In 2017, author and social justice activist Carl (Artist-in-Residence/Emerson Coll.) was just seven months into testosterone hormone therapy when he began to be addressed as “sir” by service staff at a Manhattan hotel. It was a celebratory moment for the author, who was then just shy of his 51st birthday. Born Polly in Elkhart, Indiana, Carl spent “decades trying to know her, shape her into something that I can bear to live with,” but his life as a female was a futile battle with a persistent biological need to be male, which led to depression, rage, and multiple suicide attempts. Carl’s family life was equally complex and traumatic. He writes lucidly of early abusive behavior by his parents and, later in life, how their confusion and transphobia made becoming their son an uphill battle. His transition also began eroding his marriage when he completed an elective double mastectomy in 2013, yet his desperate need to finally “see more dimension to the world” and connect to his true gender persisted despite despair and misinterpretation. Throughout the memoir, Carl examines the nature of toxic and fragile masculinity and acknowledges lifelong issues with the problematic male gender. “I want to punch men long before I become a man,” he admits. Combining political debate and discourse on gender equality, the author’s elegant yet powerful prose will hopefully promote action from readers.

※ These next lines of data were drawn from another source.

(** [db.syncQueue.add(row)]: the row gets the next generated key. *)
Definition queue_add (row : SyncOperation) (d : DB) : DB :=
  {| sessions := sessions d; items := items d; defects := defects d;
     syncQueue := (syncQueue d ++ [with_key (nextId d) row])%list;
     nextId := S (nextId d) |}.

Definition bind_entity (sid : option string) (s : SyncStatus) (e : LocalEntity)
  : LocalEntity :=
  {| ent_id := sid; syncStatus := s; lastModified := lastModified e;
     fields := fields e |}.

(** ** Effects and programs *)

(** One constructor per awaited call and per state setter of the hook.
    [ApiRequest] is labelled with the operation being replayed. *)
Inductive Eff : Type -> Type :=
  | ApiRequest (op : SyncOperation) (req : Request) : Eff Outcome
  | QueueOrderBy : Eff (list SyncOperation)
  | QueueDelete (k : nat) : Eff unit
  | QueueUpdate (k a : nat) (e : string) : Eff unit
  | QueueCount : Eff nat
  | QueueAdd (row : SyncOperation) : Eff unit
  | TableGet (t : EntityType) (k : string) : Eff (option LocalEntity)
  | TableUpdate (t : EntityType) (k : string) (sid : option string)
      (s : SyncStatus) : Eff unit
  | SetIsSyncing (b : bool) : Eff unit
  | SetPendingCount (f : nat -> nat) : Eff unit.

(** The setters of React state run synchronously; every other effect is an
    [await] at which the caller is suspended. *)
Definition is_await {X} (e : Eff X) : bool :=
  match e with
  | SetIsSyncing _ | SetPendingCount _ => false
  | _ => true
  end.

(** A [Promise<void>]-returning function: it finishes, throws, performs an
    effect and goes on with its result, or registers a timer callback. *)
Inductive Prog : Type :=
  | Done
  | Throw (e : string)
  | Vis {X : Type} (e : Eff X) (k : X -> Prog)
  | SetTimeout (callback : Prog) (k : Prog).

Fixpoint seq (p q : Prog) : Prog :=
  match p with
  | Done => q
  | Throw e => Throw e
  | Vis e k => Vis e (fun x => seq (k x) q)
  | SetTimeout cb k => SetTimeout cb (seq k q)
  end.

(** [try { p } catch (error) { h error }] *)
Fixpoint try_catch (p : Prog) (h : string -> Prog) : Prog :=
  match p with
  | Done => Done
  | Throw e => h e
  | Vis e k => Vis e (fun x => try_catch (k x) h)
  | SetTimeout cb k => SetTimeout cb (try_catch k h)
  end.

(** [try { p } finally { f }] *)
Fixpoint try_finally (p f : Prog) : Prog :=
  match p with
  | Done => f
  | Throw e => seq f (Throw e)
  | Vis e k => Vis e (fun x => try_finally (k x) f)
  | SetTimeout cb k => SetTimeout cb (try_finally k f)
  end.

(** [for (const op of operations) { body op }] *)
Fixpoint for_of (operations : list SyncOperation) (body : SyncOperation -> Prog)
  : Prog :=
  match operations with
  | [] => Done
  | op :: rest => seq (body op) (for_of rest body)
  end.

Declare Scope prog_scope.
Delimit Scope prog_scope with prog.
Notation "'await' x <- e ; k" := (Vis e (fun x => k))
  (at level 10, x name, e at level 99, k at level 200) : prog_scope.
Notation "'perform' e ; k" := (Vis e (fun _ => k))
  (at level 10, e at level 99, k at level 200) : prog_scope.
Local Open Scope prog_scope.

(** [await api.post(...)] and the like: a rejected promise is a throw. *)
Definition api_call (op : SyncOperation) (req : Request) (k : ApiResponse -> Prog)
  : Prog :=
  await o <- ApiRequest op req;
  match o with
  | Returns r => k r
  | Throws e => Throw e
  end.

(** Truthiness of an optional string: [undefined] and [''] are falsy. *)
Definition truthy (s : option string) : option string :=
  match s with
  | Some "" => None
  | _ => s
  end.

(** A value interpolated in a template literal. *)
Definition interp (s : option string) : string :=
  match s with
  | Some v => v
  | None => "undefined"
  end.

(** ** The hook ([useOfflineSync.ts]) *)

Definition processSessionOperation (op : SyncOperation) : Prog :=
  match type op with
  | CREATE =>
      api_call op (api_post "/sessions" (data op)) (fun response =>
        if success response && bool_decide (is_Some (rdata response)) then
          await localSession <- TableGet session (localId op);
          match localSession with
          | Some _ =>
              perform TableUpdate session (localId op)
                (get_prop "id" (default [] (rdata response))) synced;
              Done
          | None => Done
          end
        else Done)
  | UPDATE =>
      match truthy (serverId op) with
      | Some sid => api_call op (api_patch ("/sessions/" +:+ sid) (data op))
                      (fun _ => Done)
      | None => Done
      end
  | DELETE =>
      match truthy (serverId op) with
      | Some sid => api_call op (api_delete ("/sessions/" +:+ sid))
                      (fun _ => Done)
      | None => Done
      end
  end.

Definition processItemOperation (op : SyncOperation) : Prog :=
  match type op with
  | CREATE =>
      let sessionId := get_prop "sessionId" (data op) in
      api_call op
        (api_post ("/sessions/" +:+ interp sessionId +:+ "/items") (data op))
        (fun response =>
        if success response && bool_decide (is_Some (rdata response)) then
          await localItem <- TableGet item (localId op);
          match localItem with
          | Some _ =>
              perform TableUpdate item (localId op)
                (get_prop "id" (default [] (rdata response))) synced;
              Done
          | None => Done
          end
        else Done)
  | UPDATE =>
      match truthy (serverId op) with
      | Some sid => api_call op (api_patch ("/sessions/items/" +:+ sid) (data op))
                      (fun _ => Done)
      | None => Done
      end
  | DELETE => Done (* no such case in the switch *)
  end.

Definition processDefectOperation (op : SyncOperation) : Prog :=
  match type op with
  | CREATE =>
      let itemId := get_prop "itemId" (data op) in
      api_call op
        (api_post ("/sessions/items/" +:+ interp itemId +:+ "/defects") (data op))
        (fun response =>
        if success response && bool_decide (is_Some (rdata response)) then
          await localDefect <- TableGet defect (localId op);
          match localDefect with
          | Some _ =>
              perform TableUpdate defect (localId op)
                (get_prop "id" (default [] (rdata response))) synced;
              Done
          | None => Done
          end
        else Done)
  | UPDATE => Done (* no such case in the switch *)
  | DELETE =>
      match truthy (serverId op) with
      | Some sid => api_call op (api_delete ("/sessions/defects/" +:+ sid))
                      (fun _ => Done)
      | None => Done
      end
  end.

Definition processOperation (op : SyncOperation) : Prog :=
  match entityType op with
  | session => processSessionOperation op
  | item => processItemOperation op
  | defect => processDefectOperation op
  end.

(** The body of the [for] loop of [processQueue]. *)
Definition replay (op : SyncOperation) : Prog :=
  try_catch
    (seq (processOperation op)
         (perform QueueDelete (op_id op); Done))
    (fun error =>
       perform QueueUpdate (op_id op) (attempts op + 1)%nat error;
       if (5 <=? attempts op)%nat
       then (perform QueueDelete (op_id op); Done)
       else Done).

(** [processQueue], as created by a render in which the state [isSyncing]
    had the given value: the callback closes over that constant. *)
Definition processQueue (isSyncing : bool) : Prog :=
  if isSyncing then Done
  else
    perform SetIsSyncing true;
    try_finally
      (await operations <- QueueOrderBy;
       for_of operations replay)
      (perform SetIsSyncing false;
       await count <- QueueCount;
       perform SetPendingCount (fun _ => count);
       Done).

(** [addToQueue], as created by a render in which [isOnline] had the given
    value and [processQueue] was the given callback; [now] is what
    [Date.now()] returns. *)
Definition addToQueue (isOnline : bool) (processQueue : Prog) (now : Z)
    (ty : OpType) (ety : EntityType) (lid : string) (dat : Payload)
    (sid : option string) : Prog :=
  perform QueueAdd {| op_id := 0; type := ty; entityType := ety; localId := lid;
                      serverId := sid; data := dat; timestamp := now;
                      attempts := 0; lastError := None |};
  perform SetPendingCount (fun c => (c + 1)%nat);
  if isOnline then SetTimeout processQueue Done else Done.

(** The effect that starts a drain, run by a render that sees the given
    state: [if (isOnline && pendingCount > 0 && !isSyncing) processQueue()],
    with the [processQueue] of that render. *)
Definition sync_effect (isOnline : bool) (pendingCount : nat) (isSyncing : bool)
  : option Prog :=
  if isOnline && (0 <? pendingCount)%nat && negb isSyncing
  then Some (processQueue isSyncing)
  else None.

(** ** Worlds *)

(** Remote traffic, in the order it happens: a request leaving and its
    promise settling. *)
Inductive Event :=
  | EvCall (op : SyncOperation) (req : Request)
  | EvReturn (op : SyncOperation) (out : Outcome).

(** The two [useState] cells of [useOfflineSync]. *)
Record Hook := {
  isSyncing : bool;
  pendingCount : nat }.

(** The local database, the React state, the state of the remote
    collaborator, the traffic so far and the timers registered. *)
Record World (RS : Type) := {
  db : DB;
  hook : Hook;
  remote : RS;
  log : list Event;
  timers : list Prog }.

Arguments db {RS} _.
Arguments hook {RS} _.
Arguments remote {RS} _.
Arguments log {RS} _.
Arguments timers {RS} _.

Section Semantics.
Context {RS : Type}.

(** The remote collaborator: what a request does to its state and how
    the promise settles. *)
Variable api : Request -> RS -> Outcome * RS.

Definition set_db (d : DB) (w : World RS) : World RS :=
  {| db := d; hook := hook w; remote := remote w; log := log w;
     timers := timers w |}.

Definition set_hook (h : Hook) (w : World RS) : World RS :=
  {| db := db w; hook := h; remote := remote w; log := log w;
     timers := timers w |}.

Definition set_timers (ts : list Prog) (w : World RS) : World RS :=
  {| db := db w; hook := hook w; remote := remote w; log := log w;
     timers := ts |}.

Definition emit (ev : Event) (w : World RS) : World RS :=
  {| db := db w; hook := hook w; remote := remote w;
     log := (log w ++ [ev])%list; timers := timers w |}.

Definition settle (op : SyncOperation) (out : Outcome) (r : RS) (w : World RS)
  : World RS :=
  {| db := db w; hook := hook w; remote := r;
     log := (log w ++ [EvReturn op out])%list; timers := timers w |}.

(** What starting an awaited call does at once: a request leaves. *)
Definition initiate {X} (e : Eff X) (w : World RS) : World RS :=
  match e with
  | ApiRequest op req => emit (EvCall op req) w
  | _ => w
  end.

(** What the call has done when its promise settles, and its result. *)
Definition complete {X} (e : Eff X) (w : World RS) : X * World RS :=
  match e in Eff X return X * World RS with
  | ApiRequest op req =>
      let (out, r) := api req (remote w) in (out, settle op out r w)
  | QueueOrderBy => (orderBy_timestamp (syncQueue (db w)), w)
  | QueueDelete k =>
      (tt, set_db (set_queue (queue_delete k (syncQueue (db w))) (db w)) w)
  | QueueUpdate k a e =>
      (tt, set_db (set_queue (queue_update k a e (syncQueue (db w))) (db w)) w)
  | QueueCount => (length (syncQueue (db w)), w)
  | QueueAdd row => (tt, set_db (queue_add row (db w)) w)
  | TableGet t k => (table t (db w) !! k, w)
  | TableUpdate t k sid s =>
      (tt, set_db (set_table t (alter (bind_entity sid s) k (table t (db w)))
                     (db w)) w)
  | SetIsSyncing b =>
      (tt, set_hook {| isSyncing := b; pendingCount := pendingCount (hook w) |} w)
  | SetPendingCount f =>
      (tt, set_hook {| isSyncing := isSyncing (hook w);
                       pendingCount := f (pendingCount (hook w)) |} w)
  end.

His reflective memories often read like poetry, as when describing his own private process as an “evolving bodily transubstantiation where in one moment I am material subject matter to be consumed and in another I feel like a holy essence, my body and blood both sacrificed and blessed into being.” This moving narrative illuminates the joy, courage, necessity, and risk-taking of his gender transition and the ways his loved ones became affected and eventually enriched by it.

A passionate, eloquent memoir about how “complex stories of humanity [and] our capacity for imagination are what give us hope.”